Below is some data. Retype exactly the lines starting at the one with "intros ? ? ? ? ? ? ? ? ? ? ? ? ? ? ? ?." and ending at the one with "toy_te_serde (table_serde toy_npm_blobs) toy_proxy_rc".
◇ ◇ ◇
(** C18: A version that has been published is served.  In a hosted repository
    that is sound, a publication of one version, which is what npm sends, ends
    and keeps the repository sound.  If it is answered with 200, the user may
    write to the repository; a request for the tarball, under the URL that the
    document of the package gives it, with a scope or without, is answered with
    contents of the hash of the attachment; and the metadata of the version is
    stored with the hash of the one that was sent. *)
Theorem npm_published_served (b : B) (user : string) (config : RepoConfig) (repos : gset string) (package : string) (body : bytes)
    (version : string) (ver_obj : Json) (tags : gmap string string) (attachments : Fields) (data : bytes) (w : world kvmap) :
  let self := store_of config in
  I b (w_kv w) → sound (fs_blobs self) (fs_store self) repos w → three_new_ids self w → hosted_on w config →
  parse_npm_publish body = inr ([(version, ver_obj)], tags, attachments) → tarball_data package version attachments = inr data →
  npm_package package → version ≠ "" →
  ∃ reply b' w', run (publish_inner b user (rc_name config) package body) w = (Some (reply, b'), w') ∧
    sound (fs_blobs self) (fs_store self) repos w' ∧
    (reply = NpmOk →
      (∃ u, user_of (w_kv w) user = Ok (Some u) ∧ allowed (w_kv w) u (rc_name config) CapWrite) ∧
      (∃ d : bytes, blake3_hex d = blake3_hex data ∧ ∀ fuel query origin,
        run (try_handle_repository_path fuel config (tarball_request package version) query origin) w' =
          (Some (Some (NpmFile (tarball_name package version) (byte_size d) d)), w')) ∧
      ∃ r, file_at self (version_path package version) r (json_to_string ver_obj) w').
Proof using ar_exact br_exact laws.
  intros self Hi Hs Hn Hh Hp Hd Hpkg Hv. unfold publish_inner.
  destruct (run_upload_preamble same I b user (rc_name config) FNpm w Hi) as (r & b' & Hpre & Hspec). rewrite run_bind, Hpre.
  destruct r as [ [ [target cfg] blobs]|e]; [|by eexists _, _, _].
  destruct (Hspec _ _ _ eq_refl) as (config' & Hrepo & _ & Hperm & Hwt & -> & _).
  destruct Hh as (Hrepo' & Hkind & Hst). rewrite Hrepo' in Hrepo. injection Hrepo as <-. unfold write_target in Hwt. rewrite Hkind in Hwt.
  destruct Hwt as [-> ->]. fold (store_of config). fold self.
  destruct (wp_run _ _ _ (wp_publish_one self repos (rc_name config) package body version ver_obj tags attachments data w Hp Hd Hs Hn))
    as (reply & w' & Hrun & Hs' & Hhost & Hok).
  rewrite run_bind, Hrun. exists reply, b', w'. split; [done|]. split; [done|]. intros Hreply.
  destruct (Hok Hreply) as [ (r1 & bid1 & now1 & He1 & Hf1) (r2 & bid2 & now2 & He2 & Hf2)]. split; [|split; [|by exists r2] ].
  - unfold permission_spec in Hperm. destruct (user_of (w_kv w) user) as [ [u|]|e] eqn:Hu; cbn in Hperm; [|done..].
    destruct Hperm as [Hallowed _]. exists u. split; [done|]. by apply Hallowed.
  - destruct (file_at_served _ _ _ _ _ Hf1) as (d & id & acc & Hget & Hd'). exists d. split; [done|]. intros fuel query origin.
    destruct (Hhost config ltac:(done)) as (Hr & _ & Hst').
    rewrite parse_tarball_request; [|done|unfold tarball_name; by destruct (normalize_name _)]. rewrite run_bind.
    unfold download_tarball_inner_from_config. rewrite extract_tarball_name, Hkind by done. cbn [kind_repo_type].
    unfold hosted_download, resolve_repo_blob_store. rewrite run_bind, run_bind, run_bind_ok, run_get_repo, Hr.
    rewrite run_bind_ok, run_resolve_blob_store, decide_True by done. cbn [run]. fold (store_of config). fold self.
    rewrite run_bind. unfold get_tarball. cbn [fst snd]. fold (store_of config). fold self. by rewrite Hget.
Qed.
End uploads.

(** ** Witnesses *)

(** Tags as the digits of their code. *)
Fixpoint toy_digits (n : positive) : string :=
  match n with xH => "" | xO n => String "0" (toy_digits n) | xI n => String "1" (toy_digits n) end.
Fixpoint toy_number (s : string) : positive :=
  match s with EmptyString => xH | String d s => if decide (d = "0"%char) then xO (toy_number s) else xI (toy_number s) end.

Lemma toy_number_digits n : toy_number (toy_digits n) = n.
Proof. induction n; cbn [toy_digits toy_number]; [rewrite decide_False by done|rewrite decide_True by done|]; congruence. Qed.

Definition toy_tags_text : TagsText.
Proof.
  refine {| tags_to_string := λ tags, toy_digits (encode tags); tags_from_slice := λ b, decode (toy_number b) |}.
  intros tags. by rewrite toy_number_digits, decode_encode.
Defined.

Definition toy_payload : Json :=
  JObject [("_attachments", JObject [("p-1.0.0.tgz", JObject [("data", JString "abc")])]); ("versions", JObject [("1.0.0", JObject [])])].
Definition toy_npm_json : JsonText :=
  {| json_to_string := λ _, "{}"; json_parse := λ _, Some toy_payload; json_error := λ _, "error"; json_one_line := λ _, eq_refl |}.
Definition toy_rfc3339 : Rfc3339 := λ _, "1970-01-01T00:00:00Z".

Definition toy_npm_tags : gmap string string := {["latest" := "1.0.0"]}.
Definition toy_tags_bytes : bytes := let _ := toy_tags_text in tags_to_string toy_npm_tags.

Definition toy_npm_records : list ArtifactRecord :=
  let _ := toy_blake3 in let _ := toy_unicode in let _ := toy_digests in
  [ar_prepared (file_record (KNpmPackage (mkNpmPackageMeta "p" "1.0.0" "p-1.0.0.tgz" (sha1_hex "abc") (sha512_base64 "abc") None)) false
     "application/octet-stream" 3 "uuid-0" (blake3_hex "abc") 0%Z) "uuid-3" 0%Z (tarball_path "p" "1.0.0" "p-1.0.0.tgz");
   ar_prepared (metadata_record "{}" "uuid-1" 0%Z) "uuid-4" 0%Z (version_path "p" "1.0.0");
   ar_prepared (metadata_record toy_tags_bytes "uuid-2" 0%Z) "uuid-5" 0%Z (dist_tags_path "p")].

Definition toy_npm_blobs : list BlobRecord :=
  let _ := toy_blake3 in
  [toy_first_blob "abc"; blob_record toy_files "uuid-1" (blake3_hex "{}") 2 0%Z;
   blob_record toy_files "uuid-2" (blake3_hex toy_tags_bytes) (byte_size toy_tags_bytes) 0%Z].

Definition toy_npm_repo : RepoConfig := mkRepoConfig 5 "r" Hosted CNpm "s" 0%Z None None false.
Definition toy_npm_rc : Serde RepoConfig := table_serde [toy_npm_repo].

Lemma npm_published_served_witness :
  let _ := toy_unicode in let _ := toy_npm_json in let _ := toy_tags_text in let _ := toy_rfc3339 in let _ := toy_base64 in
  let _ : UrlEncoding := Some in let _ := toy_upstream in
  let _ := toy_blake3 in let _ := table_serde toy_npm_records in let _ := toy_te_serde in let _ := table_serde toy_npm_blobs in
  let _ := toy_npm_rc in let _ := toy_ur_serde in let _ := toy_upload_rr in let _ := toy_argon2 in let _ := toy_digests in let _ := Prog.in_order in
  let _ := toy_uuid in
  ∃ w' (d : bytes), run (publish_inner tt "alice" "r" "p" "{}") toy_upload_world = (Some (NpmOk, tt), w') ∧ blake3_hex d = blake3_hex "abc" ∧
    run (try_handle_repository_path 5 toy_npm_repo "p/-/p-1.0.0.tgz" None "http://h") w' = (Some (Some (NpmFile "p-1.0.0.tgz" (byte_size d) d)), w').
Proof.
  intros ? ? ? ? ? ? ? ? ? ? ? ? ? ? ? ? ? ?.
  destruct (@npm_published_served toy_unicode toy_npm_json toy_tags_text toy_rfc3339 toy_base64 Some toy_upstream toy_blake3 (table_serde toy_npm_records)
    toy_te_serde (table_serde toy_npm_blobs) toy_npm_rc toy_ur_serde toy_upload_rr toy_argon2 toy_digests Prog.in_order toy_uuid (table_serde_exact _)
    (table_serde_exact _) unit _ eq (λ _ _, True) (@builtin_laws toy_ur_serde toy_upload_rr toy_argon2 toy_uuid) tt "alice" toy_npm_repo {["r"]} "p" "{}"
    "1.0.0" (JObject []) toy_npm_tags [("p-1.0.0.tgz", JObject [("data", JString "abc")])] "abc" toy_upload_world)
    as (reply & b' & w' & Hrun & _ & Hok); [exact Logic.I|apply sound_without_files; by_decide| | |vm_compute; reflexivity|vm_compute; reflexivity| |discriminate|].
  - split; [|by_decide]. intros k Hk. destruct k as [|[|[|k] ] ]; [| | |lia]; (split_and!; [reflexivity|by_decide|reflexivity]).
  - split_and!; [vm_compute; reflexivity|reflexivity|by_decide].
  - left. split_and!; [discriminate|reflexivity|reflexivity].
  - pose proof (f_equal fst Hrun) as Hreply. vm_compute in Hreply. injection Hreply as <- <-.
    destruct (Hok eq_refl) as (_ & (d & Hd & Hget) & _). exists w', d. split; [exact Hrun|]. split; [exact Hd|]. exact (Hget 5 None "http://h").
Defined.

(** A proxy that has merged a document once. *)
Definition toy_npm_proxy : RepoConfig := mkRepoConfig 5 "x" (Proxy ["r"] None) CNpm "s" 0%Z None None false.
Definition toy_proxy_rc : Serde RepoConfig := table_serde [toy_npm_repo; toy_npm_proxy].
Definition toy_merged : list ArtifactRecord :=
  let _ := toy_blake3 in
  toy_npm_records ++ [npm_flag 0%Z; metadata_record "doc" "merged" 0%Z].
Definition toy_merged_world : world kvmap :=
  let _ := toy_blake3 in let _ := toy_unicode in
  mkWorld (<[artifact_key "x" STALE_PATH := ("3", 1%Z)]> (<[artifact_key "x" (packument_path "p") := ("4", 1%Z)]>
    (<[repo_key "r" := ("0", 1%Z)]> (<[repo_key "x" := ("1", 1%Z)]> (toy_accounts "0"))))) {[("s", "merged") := "doc"]} {["s"]} 0%Z 0 [] false.

Lemma npm_flag_works_once_witness :
  let _ := toy_unicode in let _ := toy_npm_json in let _ := toy_tags_text in let _ := toy_rfc3339 in let _ := toy_base64 in
  let _ := toy_blake3 in let _ := table_serde toy_merged in let _ := toy_te_serde in let _ := table_serde toy_npm_blobs in
  let _ := toy_proxy_rc in let _ := toy_ur_serde in let _ := toy_upload_rr in let _ := toy_argon2 in let _ := toy_digests in let _ := Prog.in_order in
  let _ := toy_uuid in
  ∃ w', run (publish_inner tt "alice" "r" "p" "{}") toy_merged_world = (Some (NpmOk, tt), w') ∧
    run (proxy_packument 5 toy_npm_proxy "p" "http://h") w' =
      (Some (NpmJson (serve_rewritten "doc" "http://h/repository/x")), w').
Proof.
  intros ? ? ? ? ? ? ? ? ? ? ? ? ? ? ? ?.
  destruct (@npm_flag_works_once toy_unicode toy_npm_json toy_tags_text toy_rfc3339 toy_base64 toy_blake3 (table_serde toy_merged)
    toy_te_serde (table_serde toy_npm_blobs) toy_proxy_rc toy_ur_serde toy_upload_rr toy_argon2 toy_digests Prog.in_order toy_uuid
    unit _ eq (λ _ _, True) (@builtin_laws toy_ur_serde toy_upload_rr toy_argon2 toy_uuid) 5 toy_npm_proxy ["r"] None "p" "merged" "http://h" "doc" tt "alice"
    "r" "p" "{}" toy_merged_world) as (reply & b' & w' & Hrun & _ & Hserve); [reflexivity| |exact Logic.I| |].
  - split_and!; [|discriminate|reflexivity|by_decide|intros n _; discriminate].
    exists "4", 1%Z, (metadata_record "doc" "merged" 0%Z). split_and!; [vm_compute; reflexivity|vm_compute; reflexivity|reflexivity|].
    exists "3", 1%Z, (npm_flag 0%Z). split_and!; [vm_compute; reflexivity|vm_compute; reflexivity|by_decide].
  - intros config target cfg Hrepo Ht. vm_compute in Hrepo. injection Hrepo as <-. destruct Ht as [-> _]. discriminate.
  - pose proof (f_equal fst Hrun) as Hreply. vm_compute in Hreply. injection Hreply as <- <-.
    exists w'. split; [exact Hrun|]. exact (Hserve w' (or_intror eq_refl)).
Defined.
(* ===== verification/Pypi.v ===== *)
(** * Python packages (format/pypi/src/store.rs, api.rs)

    A repository of Python packages is an index of HTML pages and the files
    they link to.  The theorems say that an uploaded file is listed and served
    under every spelling of its name, that the pages can be read back by the
    parser of a cache, and when the index of a proxy is built again. *)

From S2P Require Import Prelude Bytes Text Errors Keys Records Kv Prog Wp Effects Scan Pagination Update Artifact Blob Repo Directory Ingest Accounts BulkDelete TreeRebuild.
From S2P Require Import BloomFilter UpdateWorker Batches Check CheckScan DockerGc Cache Auth ApiHelpers Package.

(** ** Names *)

(** Runs of separators become one dash. *)
Fixpoint collapse_seps (prev_sep : bool) (s : string) : string :=
  match s with
  | EmptyString => EmptyString
  | String c s =>
      if decide (c = "-"%char ∨ c = "_"%char ∨ c = "."%char) then
        if prev_sep then collapse_seps true s else String "-" (collapse_seps true s)
      else String c (collapse_seps false s)
  end.

Section names.
Context `{Unicode}.

(** format/pypi/src/store.rs:81-97 *)
Definition normalize_name (name : string) : string := collapse_seps false (to_lowercase name).

(** format/pypi/src/store.rs:100-103 *)
Definition package_path (name version filename : string) : string :=
  "_packages/" +:+ normalize_name name +:+ "/" +:+ version +:+ "/" +:+ filename.

Definition index_path (project : string) : string := "_index/" +:+ normalize_name project.

(** The file name without the extension of an archive. *)
Definition archive_stem (filename : string) : string :=
  match strip_suffix filename ".whl" with
  | Some s => s
  | None => match strip_suffix filename ".tar.gz" with
            | Some s => s
            | None => default filename (strip_suffix filename ".zip")
            end
  end.

(** The version is cut from the file name after it has been normalized like a
    project name, so its dots are dashes. *)
(** format/pypi/src/store.rs:753-781 *)
Definition extract_version_from_filename (project filename : string) : string :=
  let norm := normalize_name project in
  let norm_fn := normalize_name (archive_stem filename) in
  match strip_prefix norm_fn norm ≫= λ rest, strip_prefix rest "-" with
  | Some ver_str =>
      if ends_with filename ".whl" then match split_once "-" ver_str with Some (v, _) => v | None => ver_str end
      else ver_str
  | None => "unknown"
  end.
End names.

(** format/pypi/src/store.rs:741-749 *)
Definition guess_filetype (filename : string) : string :=
  if ends_with filename ".whl" then "bdist_wheel"
  else if ends_with filename ".tar.gz" || ends_with filename ".zip" then "sdist"
  else "unknown".

(** ** Pages *)

Definition DQUOTE : string := singleton_str (ascii_of_nat 34).
Definition SQUOTE : ascii := ascii_of_nat 39.
Definition NEWLINE : string := singleton_str (ascii_of_N 10).

(** [str::trim], whose white space is that of Unicode. *)
Class TrimSpace := str_trim : string → string.

(** [resp.text()]: the body in the character set of its content type. *)
Class ResponseText := decode_text : Response → bytes → string.

(** format/pypi/src/store.rs:785-790 *)
Record PackageLink : Type := mkPackageLink {
  pl_filename : string;
  pl_url : string;
  pl_sha256 : option string;
  pl_requires_python : option string;
}.

Definition decode_entities (val : string) : string :=
  replace_str "&#39;" (singleton_str SQUOTE) (replace_str "&quot;" DQUOTE (replace_str "&gt;" ">" (replace_str "&lt;" "<"
    (replace_str "&amp;" "&" val)))).

Definition quoted_value (tag attr : string) (quote : ascii) : option string :=
  match split_once_str (attr +:+ "=" +:+ singleton_str quote) tag with
  | Some (_, rest) => match split_once quote rest with Some (val, _) => Some (decode_entities val) | None => None end
  | None => None
  end.

(** format/pypi/src/store.rs:857-879 *)
Definition extract_attr (tag attr : string) : option string :=
  match quoted_value tag attr (ascii_of_nat 34) with
  | Some v => Some v
  | None => quoted_value tag attr SQUOTE
  end.

(** The slice [s[a..b]], which panics when [b] is before [a]. *)
Definition str_slice (a b : nat) (s : string) : option string :=
  if decide (a ≤ b) then Some (str_take (b - a) (str_drop a s)) else None.

Section pages.
Context `{Unicode} `{TrimSpace}.

(** The text between the first [>] of the tag and its end. *)
Definition link_text (tag : string) (end_ : nat) : option string :=
  match split_once ">" tag with
  | Some (before, _) => str_trim <$> str_slice (String.length before + 1) end_ tag
  | None => Some ""
  end.

Definition read_link (tag filename : string) : list PackageLink :=
  match extract_attr tag "href" with
  | Some href =>
      let '(url, sha256) := match split_once_str "#sha256=" href with
                            | Some (url, sha256) => (url, Some sha256)
                            | None => (href, None)
                            end in
      if decide (filename ≠ "") then [mkPackageLink filename url sha256 (extract_attr tag "data-requires-python")] else []
  | None => []
  end.

(** [None]: a panic, or no fuel. *)
Fixpoint parse_links (fuel : nat) (remaining : string) : option (list PackageLink) :=
  match fuel with
  | O => None
  | S fuel =>
      match split_once_str "<a " remaining with
      | None => Some []
      | Some (_, after) =>
          match split_once_str "</a>" ("<a " +:+ after) with
          | None => Some []
          | Some (inner, rest) =>
              let tag := inner +:+ "</a>" in
              filename ← link_text tag (String.length inner);
              links ← parse_links fuel rest;
              Some (read_link tag filename ++ links)
          end
      end
  end.

(** format/pypi/src/store.rs:794-854 *)
Definition parse_simple_html (html : string) : option (list PackageLink) := parse_links (S (String.length html)) html.

(** format/pypi/src/api.rs:579-599 *)
Definition resolve_link_url (upstream_base link_url : string) : string :=
  if starts_with link_url "http://" || starts_with link_url "https://" then link_url
  else
    let base := trim_end SLASH upstream_base in
    if starts_with link_url "/" then
      match split_once_str "://" base with
      | Some (scheme, after_scheme) =>
          let host := match split_once SLASH after_scheme with Some (h, _) => h | None => after_scheme end in
          scheme +:+ "://" +:+ host +:+ link_url
      | None => base +:+ link_url
      end
    else base +:+ "/" +:+ link_url.

(** format/pypi/src/api.rs:513-532 *)
Definition build_project_links (upstream_base norm_name : string) (links : list PackageLink) : list PypiProjectLink :=
  (λ link, mkPypiProjectLink (pl_filename link) (extract_version_from_filename norm_name (pl_filename link))
    (resolve_link_url upstream_base (pl_url link)) (pl_sha256 link) (pl_requires_python link)) <$> links.

Definition escape_attr (rp : string) : string :=
  replace_with (ascii_of_nat 34) "&quot;" (replace_with ">" "&gt;" (replace_with "<" "&lt;" (replace_with "&" "&amp;" rp))).

Definition requires_attr (rp : string) : string := " data-requires-python=" +:+ DQUOTE +:+ escape_attr rp +:+ DQUOTE.

Definition HTML_HEAD : string := "<!DOCTYPE html>" +:+ NEWLINE +:+ "<html><body>" +:+ NEWLINE.
Definition HTML_TAIL : string := "</body></html>" +:+ NEWLINE.

Fixpoint concat_lines {A : Type} (line : A → string) (l : list A) : string :=
  match l with
  | [] => ""
  | x :: l => line x +:+ concat_lines line l
  end.

Definition html_page {A : Type} (line : A → string) (l : list A) : string := HTML_HEAD +:+ concat_lines line l +:+ HTML_TAIL.

(** The line of a file; [href] is written as it is. *)
Definition anchor (href attr filename : string) : string :=
  "<a href=" +:+ DQUOTE +:+ href +:+ DQUOTE +:+ attr +:+ ">" +:+ filename +:+ "</a>" +:+ NEWLINE.

Definition file_href (name version filename : string) : string := "../../packages/" +:+ name +:+ "/" +:+ version +:+ "/" +:+ filename.

Definition index_line (norm_name : string) (link : PypiProjectLink) : string :=
  anchor (file_href norm_name (plink_version link) (plink_filename link) +:+
      match plink_sha256 link with Some s => "#sha256=" +:+ s | None => "" end)
    match plink_requires_python link with Some rp => requires_attr rp | None => "" end
    (plink_filename link).

(** format/pypi/src/api.rs:545-576 *)
Definition render_index_links (norm_name : string) (links : list PypiProjectLink) : string := html_page (index_line norm_name) links.

Definition file_line (file : string * ArtifactRecord) : string :=
  let '(path, record) := file in
  let '(filename, sha256, name, version, requires_python) :=
    match ar_kind record with
    | KPypiPackage pypi => (pypi_filename pypi, pypi_sha256 pypi, pypi_name pypi, pypi_version pypi, pypi_requires_python pypi)
    | _ => (rsplit_last SLASH path, "", "", "", None)
    end in
  anchor (file_href name version filename +:+ "#sha256=" +:+ sha256)
    match requires_python with Some rp => if decide (rp ≠ "") then requires_attr rp else "" | None => "" end
    filename.

(** format/pypi/src/api.rs:371-403 *)
Definition render_project_files (files : list (string * ArtifactRecord)) : string := html_page file_line files.

Definition project_line (p : string) : string := "<a href=" +:+ DQUOTE +:+ p +:+ "/" +:+ DQUOTE +:+ ">" +:+ p +:+ "</a>" +:+ NEWLINE.

Definition render_projects (projects : list string) : string := html_page project_line projects.
End pages.

(** ** The store *)

(** The text of an index and the index of a text, or the error. *)
Class IndexJson := {
  index_to_vec : PypiProjectIndex → string + bytes;
  index_from_slice : bytes → string + PypiProjectIndex;
}.

(** format/pypi/src/store.rs:70-78 *)
Record PypiUploadMeta : Type := mkPypiUploadMeta {
  um_name : string;
  um_version : string;
  um_filename : string;
  um_filetype : string;
  um_expected_sha256 : option string;
  um_requires_python : option string;
  um_summary : option string;
}.

Definition sha256_mismatch (expected computed : string) : DepotError :=
  BadRequest ("SHA-256 mismatch: expected " +:+ expected +:+ ", computed " +:+ computed).

Definition STALE_PATH : string := "_pypi/metadata_stale".
Definition SIMPLE_PATH : string := "_pypi/simple_index".

Definition pypi_flag (now : DateTime) : ArtifactRecord :=
  mkArtifactRecord CURRENT_RECORD_VERSION "" 0 "text/plain" now now now "" KRaw true None None None.

Section store.
Context `{Unicode} `{IndexJson}.
Context `{Blake3} `{Serde ArtifactRecord} `{Serde TreeEntry} `{Serde BlobRecord} `{Digests} `{Scheduler}.
Context (fuel : nat).

(** format/pypi/src/store.rs:118-204 *)
Definition put_package (self : FormatStore) (name version filename filetype : string) (data : bytes)
    (expected_sha256 requires_python summary : option string) : prog (result ArtifactRecord) :=
  let sha256_hash := sha256_hex data in
  let kind := KPypiPackage (mkPypiPackageMeta name version filename filetype sha256_hash requires_python summary None) in
  let put := put_file self (package_path name version filename) kind false "application/octet-stream" data in
  match expected_sha256 with
  | Some expected => if decide (expected ≠ sha256_hash) then Ret (Err (sha256_mismatch expected sha256_hash)) else put
  | None => put
  end.

(** format/pypi/src/store.rs:208-281 *)
Definition commit_package (self : FormatStore) (meta : PypiUploadMeta) (info : BlobInfo) : prog (result ArtifactRecord) :=
  let kind := KPypiPackage (mkPypiPackageMeta (um_name meta) (um_version meta) (um_filename meta) (um_filetype meta)
    (bi_sha256_hash info) (um_requires_python meta) (um_summary meta) None) in
  let commit := commit_file self (package_path (um_name meta) (um_version meta) (um_filename meta)) kind false "application/octet-stream"
    (bi_blob_id info) (bi_blake3_hash info) (bi_size info) in
  match um_expected_sha256 meta with
  | Some expected =>
      if decide (expected ≠ bi_sha256_hash info) then Ret (Err (sha256_mismatch expected (bi_sha256_hash info))) else commit
  | None => commit
  end.

(** format/pypi/src/store.rs:284-358 *)
Definition put_package_from_upstream (self : FormatStore) (name version filename : string) (data : bytes) (sha256_hash upstream_url : string) :
    prog (result ArtifactRecord) :=
  put_file self (package_path name version filename)
    (KPypiPackage (mkPypiPackageMeta name version filename (guess_filetype filename) sha256_hash None None (Some upstream_url)))
    false "application/octet-stream" data.

(** format/pypi/src/store.rs:363-435 *)
Definition put_cached_package (self : FormatStore) (blob_id blake3_hash sha256_hash : string) (size : Z) (name version filename upstream_url : string)
    (requires_python : option string) : prog (result ArtifactRecord) :=
  commit_file self (package_path name version filename)
    (KPypiPackage (mkPypiPackageMeta name version filename (guess_filetype filename) sha256_hash requires_python None (Some upstream_url)))
    false "application/octet-stream" blob_id blake3_hash size.

(** format/pypi/src/store.rs:438-456 *)
Definition get_package (self : FormatStore) (name version filename : string) : prog (result (option (bytes * Z * ArtifactRecord))) :=
  let*? record := get_artifact (fs_repo self) (package_path name version filename) in
  match record with
  | None => Ret (Ok None)
  | Some record => open_file self record
  end.
(** * carbon-spec: the test parser ([src/test-parser.js])

    A shallow embedding of [getDomFragment], [itter] and [testParser], the
    functions that walk a tree of feature and scenario test objects and
    register Mocha groups, hooks and tests for them, together with the
    properties of the walker that the specification states.

    Modelling choices, all visible in the definitions below:
    - JavaScript values are a first-order datatype; objects are association
      lists from keys to values (first binding wins) and are never mutated,
      as the parser itself never writes to a test object, a fragment or the
      window;
    - user functions ([set], [given], [getDomFragment], [getActual],
      [comparison]) are identifiers interpreted by a host oracle; the oracle
      sees the history of the calls made so far, so a function may answer
      differently from one call to the next, and every call is recorded;
    - the runner's [describe] runs its callback at once and lets an
      exception of the callback through, as Mocha does; [before],
      [beforeEach] and [it] record the closure they are given;
    - numbers are integers. *)

From Stdlib Require Import List String Ascii ZArith Bool Arith Lia DecimalString.
From Stdlib Require DecimalFacts DecimalNat.
Import ListNotations.
Local Open Scope string_scope.
Local Open Scope list_scope.
#[local] Set Warnings "-register-all".

(** ** Values *)

Definition fid := nat.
◇ ◇ ◇
- SOLUTION -
  intros ? ? ? ? ? ? ? ? ? ? ? ? ? ? ? ?.
  destruct (@npm_flag_works_once toy_unicode toy_npm_json toy_tags_text toy_rfc3339 toy_base64 toy_blake3 (table_serde toy_merged)
    toy_te_serde (table_serde toy_npm_blobs) toy_proxy_rc toy_ur_serde toy_upload_rr toy_argon2 toy_digests Prog.in_order toy_uuid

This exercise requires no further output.